Sunday, November 12, 2023

Stream of Consciousness


 Stream of Consciousness


by Craig Willms




Have you ever had to listen to somebody running a personal monologue, never pausing to reflect on anything they said while in effect saying nothing at all. It can be annoying, right, but it's also instructive. It's a demonstration of how our minds work. A stream of consciousness is exactly what our inner voice is doing much of the time. Granted our streaming inner thoughts are often incoherent words out of sequence, bouncing from one thing to the next without reaching conclusions. We talk to ourselves to work things out, to think. Whether we need to think within the confines of language or not we do assign words to our thoughts, thus, our inner-voice, our inner-dialogue. It begs the question who or what is this voice inside our heads? 


One of the funniest things about the cat and dog videos we watch on the Internet is when words are assigned as the inner voice of the animal as we watch their antics. Obviously, the words represent the thoughts we'd like to suppose they are thinking. Of course, animals don't use language like we do - that's what makes it funny. We know animals exist on instinct, but thoughtful reasoning is clearly present. We can watch them figure things out, there is obvious intelligence there. Our pets think. While they are not thinking in words there is self-awareness and possibly a conscious inner life not unlike our own. It only makes the hard problem of consciousness that much more mysterious.


What is the hard problem of consciousness? In scientific terms reductive explanations are available in principle for all other natural phenomena, but not for consciousness. This is the hard problem; it cannot be functionally analyzed. In practical terms the lack of explanation for what consciousness is leads us to consider that either we eliminate consciousness by denying that it even exists, or we add consciousness to our ontology as an unreduced feature of reality, like gravity, electromagnetism or the photon. I don't think we can just deny the existence of consciousness, the evidence that it is something real seems overwhelming. If we can't deny the existence of consciousness, we are left with only the mystery, and then we have to accept that we may never know or we are incapable of knowing. 

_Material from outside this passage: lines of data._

(** ** Keys *)
Definition HeartbeatTTL : Z := 15 * Second.
Definition processingPrefix : string := "processing:".
Definition heartbeatPrefix : string := "heartbeat:".
Definition enqueuedPrefix : string := "enqueued:".
Definition workerAlivePrefix : string := "worker-alive:".
Definition wakeKey : string := "queue:wake".
Definition WorkerAliveTTL : Z := 15 * Second.
Definition EnqueuedTTL : Z := 10 * Minute.
Definition processingTTL : Z := Hour.

Definition priorityBuckets : list string := ["queue:1"; "queue:5"; "queue:10"]%string.

Definition bucketForPriority (priority : Z) : string :=
  if priority <=? PriorityHigh then "queue:1"
  else if priority <=? PriorityNormal then "queue:5"
  else "queue:10".

(** ** Errors and remote calls *)
Inductive queue_error := ErrRedis | ErrScript | ErrMalformedID (s : string).

(** Run a script or command on the server under a fault. *)
Definition call {A} (f : fault) (s : script A) (r : redis) : redis * result queue_error A :=
  match f with
  | LostRequest => (r, Err ErrRedis)
  | LostReply => (fst (s r), Err ErrRedis)
  | NoFault => match s r with
               | (r', Some a) => (r', Ok a)
               | (r', None) => (r', Err ErrScript)
               end
  end.

(** ** The scripts *)
Section scripts.
Variable now : Z.

(** KEYS = list, marker, wake list; ARGV = job id, marker lifetime. *)
Definition enqueueScript (list marker wake id : string) (ttl : Z) : script Z :=
  let! fresh := SETNX_EX now marker "1" ttl in
  if fresh then
    let! _ := LPUSH now list id in
    let! _ := LPUSH now wake "1" in
    let! _ := LTRIM now wake 1000 in
    sret 1
  else sret 0.

(** KEYS = the queue lists, the worker's processing list, (the wake list);
    ARGV = marker prefix, processing lifetime. *)
Fixpoint popScript (keys : list string) (dest prefix : string) (ttl : Z) : script (option (string * string)) :=
  match keys with
  | [] => sret None
  | k :: ks =>
      let! v := RPOP now k in
      match v with
      | Some v =>
          let! _ := DEL (prefix +:+ v) in
          let! _ := LPUSH now dest v in
          let! _ := EXPIRE now dest ttl in
          sret (Some (k, v))
      | None => popScript ks dest prefix ttl
      end
  end.
End scripts.

(** ** Weighted shuffle *)
Record TenantWeight := mkTenantWeight { tw_ID : uuid; tw_Weight : Z }.

Definition total_weight (l : list TenantWeight) : Z := foldl (λ acc t, int64 (acc + tw_Weight t)) 0 l.

(** The inner loop: the first tenant whose cumulative weight exceeds the draw,
    and the list without it. *)
Fixpoint pick (r cum : Z) (l : list TenantWeight) : option (uuid * list TenantWeight) :=
  match l with
  | [] => None
  | t :: rest =>
      let cum := int64 (cum + tw_Weight t) in
      if r <? cum then Some (tw_ID t, rest)
      else match pick r cum rest with
           | Some (id, rest') => Some (id, t :: rest')
           | None => None
           end
  end.

Inductive shuffle_outcome := Shuffled (l : list uuid) | ShufflePanic | ShuffleRunning.

(** The outer loop; [rnd i] is the [i]-th draw. [rand.Intn] panics when the total
    is not positive. A round that picks nothing leaves the list as it is. *)
Fixpoint shuffle_loop (rnd : nat → Z → Z) (fuel i : nat) (remaining : list TenantWeight) (out : list uuid)
    : shuffle_outcome :=
  match remaining with
  | [] => Shuffled out
  | _ :: _ =>
      match fuel with
      | O => ShuffleRunning
      | S fuel' =>
          let total := total_weight remaining in
          if total <=? 0 then ShufflePanic
          else match pick (rnd i total) 0 remaining with
               | Some (id, rest) => shuffle_loop rnd fuel' (S i) rest (out ++ [id])
               | None => shuffle_loop rnd fuel' (S i) remaining out
               end
      end
  end.

Definition weightedShuffle (rnd : nat → Z → Z) (fuel : nat) (tenants : list TenantWeight) : shuffle_outcome :=
  shuffle_loop rnd fuel 0 tenants [].

Section queue.
Context `{!UuidText}.

Definition queue_key (bucket : string) (tenantID : uuid) : string :=
  bucket +:+ ":" +:+ uuid_String tenantID.

Definition marker_key (jobID : uuid) : string := enqueuedPrefix +:+ uuid_String jobID.

Definition processing_key (workerID : string) : string := processingPrefix +:+ workerID.

Definition queue_keys (order : list uuid) : list string :=
  flat_map (λ bucket, queue_key bucket <$> order) priorityBuckets.

(** ** Enqueue, EnqueueMany, Requeue *)
Definition enqueue_to (f : fault) (now : Z) (list : string) (jobID : uuid) (r : redis)
    : redis * result queue_error unit :=
  let '(r', res) := call f (enqueueScript now list (marker_key jobID) wakeKey (uuid_String jobID) EnqueuedTTL) r in
  (r', match res with Ok _ => Ok tt | Err e => Err e end).

Definition Enqueue (f : fault) (now : Z) (tenantID jobID : uuid) (priority : Z) (r : redis)
    : redis * result queue_error unit :=
  enqueue_to f now (queue_key (bucketForPriority priority) tenantID) jobID r.

Record Entry := mkEntry { e_JobID : uuid; e_TenantID : uuid; e_Priority : Z }.

(** The pipelined scripts, run one after the other; one that fails does not
    stop the ones after it. *)
Fixpoint pipeline_enqueue (now : Z) (entries : list Entry) (r : redis) : redis * bool :=
  match entries with
  | [] => (r, true)
  | e :: es =>
      let '(r1, res) := Enqueue NoFault now (e_TenantID e) (e_JobID e) (e_Priority e) r in
      let '(r2, ok) := pipeline_enqueue now es r1 in
      (r2, match res with Ok _ => ok | Err _ => false end)
  end.

(** [cut]: [None] when every reply arrived; [Some n] when the connection was
    lost after the server had run the first [n] scripts. *)
Definition EnqueueMany (cut : option nat) (now : Z) (entries : list Entry) (r : redis)
    : redis * result queue_error unit :=
  match entries with
  | [] => (r, Ok tt)
  | _ =>
      match cut with
      | Some n => (fst (pipeline_enqueue now (take n entries) r), Err ErrRedis)
      | None =>
          let '(r', ok) := pipeline_enqueue now entries r in
          (r', if ok then Ok tt else Err ErrScript)
      end
  end.

Record Item := mkItem { it_JobID : uuid; it_List : string }.

Definition Requeue (f : fault) (now : Z) (item : Item) (r : redis) : redis * result queue_error unit :=
  enqueue_to f now (it_List item) (it_JobID item) r.

(** ** Pop *)

(** One run of the pop script and the parsing of its reply. *)
Definition pop_once (f : fault) (now : Z) (workerID : string) (order : list uuid) (r : redis)
    : redis * result queue_error (option Item) :=
  match call f (popScript now (queue_keys order) (processing_key workerID) enqueuedPrefix processingTTL) r with
  | (r', Ok (Some (k, v))) =>
      match uuid_Parse v with
      | Some id => (r', Ok (Some (mkItem id k)))
      | None => (r', Err (ErrMalformedID v))
      end
  | (r', Ok None) => (r', Ok None)
  | (r', Err e) => (r', Err e)
  end.

(** BLPOP of one wake token, when there is one. *)
Definition blpop_wake (now : Z) (r : redis) : redis :=
  match rget now r wakeKey with
  | Some (REntry (RList (_ :: l)) exp) => put_list wakeKey l exp r
  | _ => r
  end.

(** ** Liveness, heartbeats, processing lists *)
Definition MarkAlive (f : fault) (now : Z) (workerID : string) (r : redis) : redis * result queue_error unit :=
  call f (SET_EX now (workerAlivePrefix +:+ workerID) "1" WorkerAliveTTL) r.

Definition Heartbeat (f : fault) (now : Z) (jobID : uuid) (token : string) (r : redis)
    : redis * result queue_error unit :=
  call f (SET_EX now (heartbeatPrefix +:+ uuid_String jobID) token HeartbeatTTL) r.

Definition RemoveFromProcessing (f : fault) (now : Z) (workerID : string) (jobID : uuid) (r : redis)
    : redis * result queue_error unit :=
  call f (LREM now (processing_key workerID) (uuid_String jobID)) r.

(** [strings.TrimPrefix(key, "processing:")]. *)
Definition trim_processing (key : string) : string :=
  TrimPrefix processingPrefix key.

Definition worker_alive (now : Z) (r : redis) (key : string) : bool :=
  rexists now r (workerAlivePrefix +:+ trim_processing key).

(** One processing list a SCAN returned. [exists_fails] and [take] are the
    faults of EXISTS and of the LRANGE-and-DEL transaction. *)
Record scanned_key := mkScannedKey { sk_key : string; sk_exists_fails : bool; sk_take : fault }.

Fixpoint take_dead_lists (now : Z) (keys : list scanned_key) (r : redis) (out : list uuid)
    : redis * list uuid * bool :=
  match keys with
  | [] => (r, out, true)
  | s :: ks =>
      if sk_exists_fails s then (r, out, false)
      else if worker_alive now r (sk_key s) then take_dead_lists now ks r out
      else match sk_take s with
           | LostRequest => (r, out, false)
           | LostReply => (delete (sk_key s) r, out, false)
           | NoFault =>
               take_dead_lists now ks (delete (sk_key s) r) (out ++ omap uuid_Parse (rlist now r (sk_key s)))
           end
  end.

Setting aside the hard problem of consciousness and just accepting that consciousness exists, there are still questions that defy easy answers. So here we jump from the frying pan straight into the fire. Throughout history we've assigned personal morals, right and wrong as a function of our conscience. While conscience and consciousness are not the same thing, they fall under the same rubric. They both describe a functioning inner life that is seemingly independent of our physical properties. When someone does something egregious, something underhanded, or just mean we'd say, "have you no conscience". Or we say something like "in all good conscience I just couldn't do that to him". As if doing something like that would be a sin against not only the person but the cosmos itself. Here our conscious awareness is directed both inwardly and outwardly. By exclaiming what we couldn't do to another we're protecting not only the other person but ourselves and the universe itself. 

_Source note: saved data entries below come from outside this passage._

(* ===== verification/Tenants.v ===== *)
(** * Tenants (internal/storage/storage.go, tenant functions; migrations 2 to 12)

    The [tenants] table and the functions that read and change it. Random bytes and
    fresh identifiers are arguments. *)

From S2P Require Import Prelude GoBase Encoding Job Db.

Open Scope Z_scope.
Local Open Scope sluice_scope.

Definition HashAPIKey (key : string) : string := hex_encode (sha256 (bytes_of_string key)).

Record Tenant := mkTenant {
  tn_ID : uuid;
  tn_Name : string;
  tn_RateLimit : Z;
  tn_Weight : Z;
  tn_Status : string;
  tn_WebhookSecret : string;
  tn_MaxConcurrency : Z;
}.

(** A row: the tenant and its [api_key_hash]. *)
Record tenant_row := mkTenantRow { tr_tenant : Tenant; tr_api_key_hash : string }.

Abbreviation tenants := (gmap uuid tenant_row).

Section tenants.
Context `{!PgText}.

(** [NewAPIKey] and [NewWebhookSecret]; [None] is a failed read of randomness. *)
Definition NewAPIKey (random : option (list Z)) : result storage_error string :=
  match random with Some b => Ok ("sk_" +:+ base64_raw_url b) | None => Err ErrPostgres end.

Definition NewWebhookSecret (random : option (list Z)) : result storage_error string :=
  match random with Some b => Ok ("whsec_" +:+ base64_std b) | None => Err ErrPostgres end.

(** ** Reads *)
Definition active (r : tenant_row) : bool := String.eqb (tn_Status (tr_tenant r)) "active".

Definition GetTenant (f : fault) (id : uuid) (t : tenants) : result storage_error Tenant :=
  query f (λ t, match t !! id with
                | Some r => if active r then Ok (tr_tenant r) else Err ErrNotFound
                | None => Err ErrNotFound
                end) t.

Definition GetTenantAnyStatus (f : fault) (id : uuid) (t : tenants) : result storage_error Tenant :=
  query f (λ t, match t !! id with Some r => Ok (tr_tenant r) | None => Err ErrNotFound end) t.

Definition GetTenantByAPIKey (f : fault) (apiKey : string) (t : tenants) : result storage_error Tenant :=
  query f (λ t, match filter (λ r, String.eqb (tr_api_key_hash r) (HashAPIKey apiKey) && active r = true) (rows t) with
                | r :: _ => Ok (tr_tenant r)
                | [] => Err ErrNotFound
                end) t.

(** [GetTenants]: the active ones, in the order the server visits them. *)
Definition GetTenants (f : fault) (p : plan tenant_row) (t : tenants) : result storage_error (list Tenant) :=
  query f (λ t, Ok (tr_tenant <$> p (filter (λ r, active r = true) (rows t)))) t.

(** [ListAllTenants]: every tenant, in the order of name and identifier, which is the
    server's to decide since it depends on its collation. *)
Definition ListAllTenants (f : fault) (p : plan tenant_row) (t : tenants) : result storage_error (list Tenant) :=
  query f (λ t, Ok (tr_tenant <$> p (rows t))) t.

(** ** Changes *)

(** The columns of a tenants row: 32-bit limits, a non-negative cap, a unique key
    digest. *)
Definition limits_ok (t : Tenant) : bool :=
  bool_decide (is_Some (pg_int4 (tn_RateLimit t))) && bool_decide (is_Some (pg_int4 (tn_Weight t)))
  && bool_decide (is_Some (pg_int4 (tn_MaxConcurrency t))) && (0 <=? tn_MaxConcurrency t).

Definition hash_taken (h : string) (id : uuid) (t : tenants) : bool :=
  existsb (λ r, String.eqb (tr_api_key_hash r) h && negb (bool_decide (tn_ID (tr_tenant r) = id))) (rows t).

Definition insert_tenant_stmt (row : tenant_row) : stmt tenants unit := λ t,
  if text_ok (tn_Name (tr_tenant row)) && limits_ok (tr_tenant row)
     && negb (bool_decide (is_Some (t !! tn_ID (tr_tenant row))))
     && negb (hash_taken (tr_api_key_hash row) (tn_ID (tr_tenant row)) t)
  then Ok (<[tn_ID (tr_tenant row) := row]> t, tt)
  else Err ErrPostgres.

Definition InsertTenant (f : fault) (r1 r2 : option (list Z)) (id : uuid) (name : string)
    (rateLimit weight maxConcurrency : Z) (t : tenants) : tenants * result storage_error (Tenant * string) :=
  match NewAPIKey r1, NewWebhookSecret r2 with
  | Ok key, Ok secret =>
      let tn := mkTenant id name rateLimit weight "active" secret maxConcurrency in
      match exec f (insert_tenant_stmt (mkTenantRow tn (HashAPIKey key))) t with
      | (t', Ok _) => (t', Ok (tn, key))
      | (t', Err e) => (t', Err e)
      end
  | Err e, _ => (t, Err e)
  | _, Err e => (t, Err e)
  end.

(** UPDATE tenants ... WHERE id = $1, and ErrNotFound when no row matched. *)
Definition update_tenant_stmt {A} (id : uuid) (upd : tenant_row → option (tenant_row * A)) : stmt tenants A := λ t,
  match t !! id with
  | Some r => let? ra := of_option (upd r) in Ok (<[id := fst ra]> t, snd ra)
  | None => Err ErrNotFound
  end.

Definition set_status (s : string) (r : tenant_row) : tenant_row :=
  let t := tr_tenant r in
  mkTenantRow (mkTenant (tn_ID t) (tn_Name t) (tn_RateLimit t) (tn_Weight t) s (tn_WebhookSecret t)
                 (tn_MaxConcurrency t)) (tr_api_key_hash r).

Definition SetTenantStatus (f : fault) (id : uuid) (status : string) (t : tenants)
    : tenants * result storage_error unit :=
  if String.eqb status "active" || String.eqb status "disabled"
  then exec f (update_tenant_stmt id (λ r, Some (set_status status r, tt))) t
  else (t, Err ErrPostgres).

Record TenantLimits := mkTenantLimits {
  tl_RateLimit : option Z;
  tl_Weight : option Z;
  tl_MaxConcurrency : option Z;
}.

Definition set_limits (l : TenantLimits) (t : Tenant) : Tenant :=
  mkTenant (tn_ID t) (tn_Name t) (default (tn_RateLimit t) (tl_RateLimit l)) (default (tn_Weight t) (tl_Weight l))
    (tn_Status t) (tn_WebhookSecret t) (default (tn_MaxConcurrency t) (tl_MaxConcurrency l)).

Definition UpdateTenantLimits (f : fault) (tenantID : uuid) (l : TenantLimits) (t : tenants)
    : tenants * result storage_error Tenant :=
  exec f (update_tenant_stmt tenantID (λ r,
    let tn := set_limits l (tr_tenant r) in
    if limits_ok tn then Some (mkTenantRow tn (tr_api_key_hash r), tn) else None)) t.

Definition RotateAPIKey (f : fault) (random : option (list Z)) (tenantID : uuid) (t : tenants)
    : tenants * result storage_error string :=
  match NewAPIKey random with
  | Err e => (t, Err e)
  | Ok key =>
      exec f (update_tenant_stmt tenantID (λ r,
        if hash_taken (HashAPIKey key) tenantID t then None
        else Some (mkTenantRow (tr_tenant r) (HashAPIKey key), key))) t
  end.

Definition RotateWebhookSecret (f : fault) (random : option (list Z)) (tenantID : uuid) (t : tenants)
    : tenants * result storage_error string :=
  match NewWebhookSecret random with
  | Err e => (t, Err e)
  | Ok secret =>
      exec f (update_tenant_stmt tenantID (λ r,
        let tn := tr_tenant r in
        Some (mkTenantRow (mkTenant (tn_ID tn) (tn_Name tn) (tn_RateLimit tn) (tn_Weight tn) (tn_Status tn)
                             secret (tn_MaxConcurrency tn)) (tr_api_key_hash r), secret))) t
  end.
End tenants.

(** ** API keys *)
Section api_keys.
Context `{!PgText}.

(** The table's constraints: rows at their identifier, digests unique. *)
Record tenants_ok (t : tenants) : Prop := {
  tok_keyed id r : t !! id = Some r → tn_ID (tr_tenant r) = id;
  tok_unique id1 id2 r1 r2 : t !! id1 = Some r1 → t !! id2 = Some r2 →
    tr_api_key_hash r1 = tr_api_key_hash r2 → id1 = id2;
}.

(** A key finds the active tenant that has its digest, and only that one. *)
Lemma GetTenantByAPIKey_Ok key t tn :
  tenants_ok t →
  GetTenantByAPIKey NoFault key t = Ok tn ↔
  ∃ r, t !! tn_ID tn = Some r ∧ tr_tenant r = tn ∧ active r = true ∧ tr_api_key_hash r = HashAPIKey key.
Proof.
  intros [Hk Hu]. unfold GetTenantByAPIKey, query. set (P := λ r, String.eqb (tr_api_key_hash r) (HashAPIKey key) && active r = true).
  assert (∀ r, r ∈ filter P (rows t) ↔
    ∃ id, t !! id = Some r ∧ active r = true ∧ tr_api_key_hash r = HashAPIKey key) as Hin.
  { intros r. rewrite list_elem_of_filter, elem_of_rows. unfold P. rewrite andb_true_iff, String.eqb_eq. naive_solver. }
  split.
  - destruct (filter P (rows t)) as [|r l] eqn:Hf; [done|]. intros [= <-].
    destruct (proj1 (Hin r)) as (id&Hid&Ha&Hh); [left|]. exists r. by rewrite (Hk id r Hid).
  - intros (r&Hr&<-&Ha&Hh). destruct (filter P (rows t)) as [|r' l] eqn:Hf.
    + exfalso. apply (not_elem_of_nil r), Hin. eauto.
    + destruct (proj1 (Hin r')) as (id&Hid&_&Hh'); [left|].
      assert (id = tn_ID (tr_tenant r)) as -> by (eapply Hu; [done..|congruence]). congruence.
Qed.

Lemma hash_taken_false h id t :
  tenants_ok t → hash_taken h id t = false → ∀ id' r, t !! id' = Some r → id' ≠ id → tr_api_key_hash r ≠ h.
Proof.
  intros [Hk _] Hh id' r Hr Hne Heq. apply not_true_iff_false in Hh. apply Hh. apply existsb_exists.
  exists r. split; [apply list_elem_of_In, elem_of_rows; eauto|]. rewrite (Hk id' r Hr).
  rewrite bool_decide_false by done. by rewrite (proj2 (String.eqb_eq _ _)).
Qed.

Lemma tenants_ok_insert t id r :
  tenants_ok t → tn_ID (tr_tenant r) = id →
  (∀ id' r', t !! id' = Some r' → id' ≠ id → tr_api_key_hash r' ≠ tr_api_key_hash r) →
  tenants_ok (<[id := r]> t).
Proof.
  intros [Hk Hu] Hid Hfree. split.
  - intros i q Hq. destruct (decide (i = id)) as [->|]; [rewrite lookup_insert_eq in Hq; by injection Hq as <-|].
    rewrite lookup_insert_ne in Hq by done. eauto.
  - intros i1 i2 q1 q2 H1 H2 He. destruct (decide (i1 = id)) as [->|], (decide (i2 = id)) as [->|]; [done|..].
    + rewrite lookup_insert_eq in H1. rewrite lookup_insert_ne in H2 by done. injection H1 as <-.
      by destruct (Hfree i2 q2 H2).
    + rewrite lookup_insert_eq in H2. rewrite lookup_insert_ne in H1 by done. injection H2 as <-.
      by destruct (Hfree i1 q1 H1).
    + rewrite lookup_insert_ne in H1 by done. rewrite lookup_insert_ne in H2 by done. eauto.
Qed.

(** Rotating an API key takes effect at once. When the call returns the new
    key, that key authenticates as the tenant (if the tenant is active), a key with any
    other digest no longer does, including the one it replaced, and every other
    tenant's key works as before. *)
Theorem RotateAPIKey_effect random id t t' key r :
  tenants_ok t → t !! id = Some r → RotateAPIKey NoFault random id t = (t', Ok key) →
  tenants_ok t'
  ∧ (active r = true → GetTenantByAPIKey NoFault key t' = Ok (tr_tenant r))
  ∧ (∀ k tn, HashAPIKey k ≠ HashAPIKey key → GetTenantByAPIKey NoFault k t' = Ok tn → tn_ID tn ≠ id)
  ∧ (∀ k tn, tn_ID tn ≠ id → GetTenantByAPIKey NoFault k t = Ok tn → GetTenantByAPIKey NoFault k t' = Ok tn).
Proof.
  intros Hok Hr Hrot. unfold RotateAPIKey in Hrot. destruct (NewAPIKey random) as [key'|]; [|done].
  unfold exec, update_tenant_stmt in Hrot. rewrite Hr in Hrot.
  destruct (hash_taken (HashAPIKey key') id t) eqn:Hh; cbn in Hrot; [done|]. injection Hrot as <- ->.
  pose proof (hash_taken_false _ _ _ Hok Hh) as Hfree.
  set (r' := mkTenantRow (tr_tenant r) (HashAPIKey key)).
  assert (tenants_ok (<[id := r']> t)) as Hok'
    by (apply tenants_ok_insert; [done|by apply (tok_keyed t Hok id r)|done]).
  split; [done|]. split; [|split].
  - intros Ha. apply GetTenantByAPIKey_Ok; [done|]. exists r'. rewrite (tok_keyed t Hok id r Hr).
    by rewrite lookup_insert_eq.
  - intros k tn Hne (q&Hq&_&_&Hhash)%GetTenantByAPIKey_Ok He; [|done].
    rewrite He, lookup_insert_eq in Hq. injection Hq as <-. by apply Hne.
  - intros k tn Hne (q&Hq&Ht&Ha&Hhash)%GetTenantByAPIKey_Ok; [|done]. apply GetTenantByAPIKey_Ok; [done|].
    exists q. by rewrite lookup_insert_ne.
Qed.
End api_keys.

The moral aspect is only part of it. There are also the analytical awareness aspect and the call-to-action piece. All three are tied into the decision-making process. In any situation the mind analyzes, then decides if action is needed and finally applies a moral code, however superficial it may be, to the action or inaction. All this in a fraction of a fraction of a second, all due to the marvelous biological computer known as the brain. A brain that is only fully functioning when we are conscious. Could consciousness be a series of 'IF' 'THEN' and finally 'WHY' statements? Where humans have a vastly larger capacity in the 'WHY' database than our fellow earth-mates.

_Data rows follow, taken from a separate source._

(** ALTER TYPE job_state ADD VALUE IF NOT EXISTS. *)
Definition add_value (v : string) (c : catalog) : option catalog :=
  vs ← c_states c;
  Some (mkCatalog (Some (if bool_decide (v ∈ (vs : list string)) then vs else vs ++ [v])) (c_tables c) (c_indexes c)).

Definition create_table (t : string) (cols : list string) (c : catalog) : option catalog :=
  guard_ (bool_decide (c_tables c !! t = None))
    (Some (mkCatalog (c_states c) (<[t := list_to_set cols]> (c_tables c)) (c_indexes c))).

(** DROP TABLE takes the indexes of the table along. *)
Definition drop_table_if_exists (t : string) (c : catalog) : option catalog :=
  Some (mkCatalog (c_states c) (delete t (c_tables c)) (filter (λ it, snd it ≠ t) (c_indexes c))).

Definition drop_table (t : string) (c : catalog) : option catalog :=
  guard_ (bool_decide (is_Some (c_tables c !! t))) (drop_table_if_exists t c).

Definition rename_table (t t' : string) (c : catalog) : option catalog :=
  cols ← c_tables c !! t;
  guard_ (bool_decide (c_tables c !! t' = None))
    (Some (mkCatalog (c_states c) (<[t' := cols]> (delete t (c_tables c)))
             ((λ o, if String.eqb o t then t' else o) <$> c_indexes c))).

Definition add_column (t col : string) (c : catalog) : option catalog :=
  cols ← c_tables c !! t;
  guard_ (negb (has_column col cols)) (Some (mkCatalog (c_states c) (<[t := {[col]} ∪ cols]> (c_tables c)) (c_indexes c))).

Definition drop_column (t col : string) (c : catalog) : option catalog :=
  cols ← c_tables c !! t;
  guard_ (has_column col cols) (Some (mkCatalog (c_states c) (<[t := cols ∖ {[col]}]> (c_tables c)) (c_indexes c))).

(** CREATE INDEX: the table must have the columns of the key, and the enum the states
    of the condition. *)
Definition create_index (i t : string) (key states : list string) (c : catalog) : option catalog :=
  cols ← c_tables c !! t;
  guard_ (bool_decide (c_indexes c !! i = None) && forallb (λ k, has_column k cols) key
          && forallb (λ s, bool_decide (s ∈ default [] (c_states c))) states)
    (Some (mkCatalog (c_states c) (c_tables c) (<[i := t]> (c_indexes c)))).

Definition drop_index_if_exists (i : string) (c : catalog) : option catalog :=
  Some (mkCatalog (c_states c) (c_tables c) (delete i (c_indexes c))).

(** The statements of a migration, one after the other. *)
Fixpoint script {A} (l : list (A → option A)) (a : A) : option A :=
  match l with [] => Some a | f :: l' => a' ← f a; script l' a' end.

Definition jobs_columns : list string :=
  ["id"; "tenant_id"; "type"; "payload"; "priority"; "state"; "run_at"; "claimed_at"; "claimed_by"; "claim_token";
   "deadline"; "attempt"; "max_retries"; "backoff_seconds"; "idempotency_key"; "last_error"; "created_at"; "completed_at"].
Definition schedules_columns : list string :=
  ["id"; "tenant_id"; "name"; "cron"; "timezone"; "job_template"; "enabled"; "last_run_at"; "next_run_at"].
Definition job_runs_columns : list string :=
  ["id"; "job_id"; "tenant_id"; "attempt"; "started_at"; "finished_at"; "state"; "error"; "duration_ms"].
Definition dead_letter_columns : list string :=
  ["job_id"; "tenant_id"; "moved_at"; "final_error"; "attempt_count"; "original_job"].
Definition tenants_columns : list string := ["id"; "name"; "api_key"; "rate_limit"; "status"; "created_at"].

Definition in_flight_states : list string := ["claimed"; "running"].

Definition run_indexes : list (catalog → option catalog) :=
  [create_index "idx_job_runs_job" "job_runs" ["job_id"] []; create_index "idx_job_runs_tenant" "job_runs" ["tenant_id"; "started_at"] []].

(** The statements of each migration, [up_<v>.up.sql] and [down_<v>.down.sql], on the
    catalogue. *)
Definition up_1 : list (catalog → option catalog) :=
  [create_type ["pending"; "scheduled"; "claimed"; "running"; "succeeded"; "failed"; "dead"];
   create_table "jobs" jobs_columns;
   create_index "idx_jobs_scheduled" "jobs" ["run_at"; "priority"] ["scheduled"];
   create_index "idx_jobs_in_flight" "jobs" ["deadline"] in_flight_states;
   create_index "idx_jobs_pending" "jobs" ["priority"; "created_at"] ["pending"];
   create_index "idx_jobs_tenant_recent" "jobs" ["tenant_id"; "created_at"] [];
   create_table "schedules" schedules_columns;
   create_index "idx_schedules_due" "schedules" ["next_run_at"] [];
   create_table "job_runs" job_runs_columns]
  ++ run_indexes ++
  [create_table "dead_letter" dead_letter_columns;
   create_index "idx_dead_letter_tenant" "dead_letter" ["tenant_id"; "moved_at"] []].

Definition up_2 : list (catalog → option catalog) :=
  [create_table "tenants" tenants_columns].

Definition up_3 : list (catalog → option catalog) :=
  [drop_index_if_exists "idx_job_runs_job"; drop_index_if_exists "idx_job_runs_tenant";
   rename_table "job_runs" "job_runs_old"; create_table "job_runs" job_runs_columns]
  ++ run_indexes ++ [drop_table "job_runs_old"].

Definition up_4 : list (catalog → option catalog) :=
  [add_column "tenants" "weight"].

Definition up_6 : list (catalog → option catalog) :=
  [add_value "cancelled"].

Definition up_7 : list (catalog → option catalog) :=
  [add_column "tenants" "api_key_hash"; drop_column "tenants" "api_key"].

Definition up_8 : list (catalog → option catalog) :=
  [create_index "idx_jobs_dead" "jobs" ["id"] ["dead"]].

Definition up_9 : list (catalog → option catalog) :=
  [create_index "idx_jobs_finished" "jobs" ["completed_at"] ["succeeded"; "cancelled"];
   create_index "idx_dead_letter_moved" "dead_letter" ["moved_at"] []].

Definition up_10 : list (catalog → option catalog) :=
  [add_column "tenants" "webhook_secret"].

Definition up_12 : list (catalog → option catalog) :=
  [add_column "tenants" "max_concurrency"; create_index "idx_jobs_tenant_in_flight" "jobs" ["tenant_id"] in_flight_states].

Definition up_13 : list (catalog → option catalog) :=
  [add_column "jobs" "trace_context"].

Ok, if we are merely code running on a biological machine then who wrote the code? Where did it come from? This gets into a raft of first cause arguments and down the rabbit hole we go. Is it possible the code just wrote itself? We just don't know...


Most people think, if they think about it at all, that consciousness is something over and above our physical being and not merely an illusion as the physicalists claim. Whereas the secular scientific community tells us that physicalism – the position that only physical things exist – is the most basic principle. They contend that consciousness emerges from the physical brain and only appears to offer us an inner life. Take the brain out and consciousness disappears. Is that necessarily so? That's like saying destroy the TV or the radio and the broadcast disappears. Is consciousness like a broadcast? Not necessarily, but that's the point, we don't really know what it is. The nature of consciousness is a question as old as humanity itself, and despite our massive leap in scientific knowledge it is still unanswered.


Science will go on without care toward the hard questions of consciousness. And those who ponder the true nature of consciousness will contend with one of humankind's greatest mysteries. Whether it's an illusory mechanism within the brain or something more we benefit from the chance at introspection and the ability to mentally wrestle with our own thoughts.